UN « JOURNAL UNIVERSEL » À L’ICONOGRAPHIE ESTHÉTIQUE
L’entreprise est née de l’audace de quatre hommes qui se positionnent en marge d’une presse populaire à bon marché déjà bien implantée. Le journal est créé par Édouard
Charton (1807-1890), qui s’entoure du journaliste Jean-Baptiste-Alexandre Paulin (1796-1859) et de l’éditeur suisse Jacques-Julien Dubochet (1798-1868). Adolphe Joanne (1813-1881), journaliste, homme de lettres, géographe et fondateur des Guides Bleus, complète le comité éditorial. Disponible en kiosque à Paris ou sur abonnement, l’hebdomadaire de 16 pages paraît chaque samedi au prix de 75 centimes, soit sept fois plus cher que la plupart des journaux de l’époque. Son prix le destine à un lectorat aisé, soucieux de se procurer une information détaillée et argumentée sur les événements ; ce qui le distingue des feuilles vendues à la criée qui relatent faits divers et récits courts. Et le journal s’entoure de plumes de renom, comme Guy de Maupassant (1850-1893). L’Illustration adopte une ligne éditoriale ouverte. Il publie des synthèses de l’actualité française et étrangère : événements politiques, conflits, expéditions coloniales, récits de voyages et de découvertes sont accompagnés d’une iconographie abondante. L’évolution des sciences et des techniques, les grands aménagements de l’époque et les chantiers issus de la révolution industrielle passionnent également le lecteur.

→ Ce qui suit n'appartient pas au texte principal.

(** [gen.return()]: a generator suspended at the [yield] leaves the [try]
    through the [finally]; one that has not started just completes. *)
Definition gen_return (g : Generator) : G := fun w =>
  match g with
  | SuspendedYield rows =>
      let '(r, w1) := try_finally (ret Done) (rows_close rows) w in
      (Completed, r, w1)
  | SuspendedStart _ _ _ | Completed => (Completed, inr Done, w)
  end.

(** [gen.throw(e)]: as [return], with [e] as the completion. *)
Definition gen_throw (e : Error) (g : Generator) : G := fun w =>
  match g with
  | SuspendedYield rows =>
      let '(r, w1) := try_finally (throw e) (rows_close rows) w in
      (Completed, r, w1)
  | SuspendedStart _ _ _ | Completed => (Completed, inl e, w)
  end.

(** What a consumer may ask of the generator. *)
Inductive Request : Type :=
| ReqNext
| ReqReturn
| ReqThrow (e : Error).

Definition gen_step (rq : Request) (g : Generator) : G :=
  match rq with
  | ReqNext => gen_next g
  | ReqReturn => gen_return g
  | ReqThrow e => gen_throw e g
  end.

(** Any consumer: a sequence of requests, whatever the answers. *)
Fixpoint gen_run (rqs : list Request) (g : Generator) (w : World)
    : Generator * World :=
  match rqs with
  | [] => (g, w)
  | rq :: rqs' =>
      let '(g1, _, w1) := gen_step rq g w in
      gen_run rqs' g1 w1
  end.

(** [for await (const r of gen) { ... }] where the loop body breaks at the
    record of index [k] (so at most [k + 1] records are taken): [next()]
    until done, and [return()] on the break.  The records taken so far are
    kept on every outcome. *)
Fixpoint for_await (k : nat) (g : Generator) (w : World)
    : (list loc * option Error) * Generator * World :=
  match gen_next g w with
  | (g1, inl e, w1) => (([], Some e), g1, w1)
  | (g1, inr Done, w1) => (([], None), g1, w1)
  | (g1, inr (Yielded r), w1) =>
      match k with
      | 0 =>
          match gen_return g1 w1 with
          | (g2, inl e, w2) => (([r], Some e), g2, w2)
          | (g2, inr _, w2) => (([r], None), g2, w2)
          end
      | S k' =>
          let '((rs, err), g2, w2) := for_await k' g1 w1 in
          ((r :: rs, err), g2, w2)
      end
  end.

End Adapter.

Arguments RecordMapper TRecord : clear implicits.
Arguments SqlAdapterBase TRecord : clear implicits.
Arguments World TRecord : clear implicits.

(** ** A small instance, used to run the model

    Records are key/name pairs; the mapper loads the first two columns. *)
Module Sample.

Definition fields : Type := Value * Value.

#[global] Instance fields_inhabited : Inhabited fields :=
  populate (VUndefined, VUndefined).

Definition sampleMapper (fl : Z) : RecordMapper fields := {|
  flags := fl;
  create := inr (VUndefined, VUndefined);
  load := fun row _ => inr (row_index row 0, row_index row 1);
  getInsertParams := fun f => inr [snd f];
  getUpdateParams := fun f => inr [snd f; fst f];
  getDeleteParams := fun f => inr [fst f; snd f];
  setKey := fun f key => inr (key, snd f)
|}.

Enfin, le journal publie une actualité culturelle, littéraire, musicale, artistique, théâtrale, ainsi qu’une chronique boursière. Les fondateurs détaillent leur projet dès le premier numéro dans une préface intitulée « Notre but ». Pour eux, il n’existe pas de thématiques qui mériteraient d’être illustrées plus que d’autres. Toutes ont besoin de l’apport d’images et les auteurs insistent sur le rôle et le statut qu’ils entendent leur donner : « L’imprimerie n’a plus seulement pour fonction de multiplier les textes : on lui demande aussi de peindre en même temps qu’elle écrit. »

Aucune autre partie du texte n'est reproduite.